Tip # 1: Approach life with curiosity
This involves looking at your life with what the Zen masters call ‘beginner’s mind’. Instead of worrying about what the future will bring, try cultivating an attitude of, “gee, I wonder what will come next; where will I be led and with whom?” Try living life with true childlike curiosity and wonder.
Tip #2: See the glass as half full instead of half empty.
I know this is easier said than done for some people. Some of us seem to be hard wired to see the negative in a given situation instead of the positive. If this is true for you, try catching yourself in negative thinking, and when you can, turn it around to imagining a positive scenario.

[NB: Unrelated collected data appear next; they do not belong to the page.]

Definition ExecQueue (now : Z) (def : ScriptDef) (p : ScriptPlayer) : option (ScriptPlayer * bool) :=
  match find_idx (due now) (scriptEventQueue p) with
  | None => Some (p, false)
  | Some i =>
      e ← scriptEventQueue p !! i;
      '(p1, _) ← PerformJumpRequest now def (mLabel e) (queueCallStyle def) p;
      p2 ← erase_event i p1;
      Some (p2, true)
  end.

(** A player without a script is stopped. *)
Definition FullReset (def : option ScriptDef) (p : ScriptPlayer) : ScriptPlayer :=
  match def with
  | None =>
      mkPlayer (curInst p) false false (nextFire p) (vars p) (intArray p) (scriptEventQueue p)
        (varStack p) (callStack p) (advance p)
  | Some d =>
      mkPlayer 0 true true 0 (replicate (length (varName d)) 0) (array_Clear <$> mIntArray d) []
        [] [] (advance p)
  end.

Definition Initialize (def : ScriptDef) (p : ScriptPlayer) : ScriptPlayer := FullReset (Some def) p.

Definition IsWaiting (now : Z) (p : ScriptPlayer) : bool := nextFire p <? now.

Definition CanRunIdle (def : ScriptDef) : bool := CanIdle def.

(** ** Instructions *)

Class PlayerHost (W : Type) := {
  RunImplementationCommands : Z -> ScriptDef -> Z -> ScriptPlayer * W -> option (ScriptPlayer * W) }.

(** [ScriptPlayer::RunImplementationCommands]: nothing, or an error message. *)
Definition base_player_host (W : Type) : PlayerHost W := {|
  RunImplementationCommands _ _ _ st := Some st |}.

(** The result of OP_CMP; any other comparison code is false. *)
Definition compare_values (cmp l r : Z) : bool :=
  switch cmp
    [(cmp_code CMP_EQ, l =? r); (cmp_code CMP_NEQ, negb (l =? r));
     (cmp_code CMP_LT, l <? r); (cmp_code CMP_LTE, l <=? r);
     (cmp_code CMP_GT, r <? l); (cmp_code CMP_GTE, r <=? l)]
    false.

Definition jump (target : Z) (p : ScriptPlayer) : ScriptPlayer := set_advance 0 (set_curInst target p).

For example, if there doesn’t seem to be a job for you in the countries of your choice, try going outside the box, do some research, and imagine what could be a positive outcome of living in a country that you hadn’t considered before. You may be surprised at the opportunities you uncover.
Tip #3: Accept yourself right where you are.
Coming to yourself with true acceptance in whatever situation you find yourself is key to a happy life, and particularly to a happy expat life, where so much can be up in the air. Even in the midst of turmoil, see if you can come to yourself with just a bit of compassion, even if you find yourself in the unknown. You might imagine talking to the child part of you from the loving adult part, much as you would talk to your real child. Letting your inner child know that it’s okay, that you as the adult are in charge and will make sure the child is okay, no matter what happens. It’s really about learning to be kind to yourself, which everyone can do with some practice.
Dhyan Summers is the director of Expat Counseling and Coaching Services. She has been a licensed psychotherapist for 35 years. If you’d like a free 30-minute session with Dhyan, visit www.expatcounselingandcoaching.com and hit ‘Book a Free Session.’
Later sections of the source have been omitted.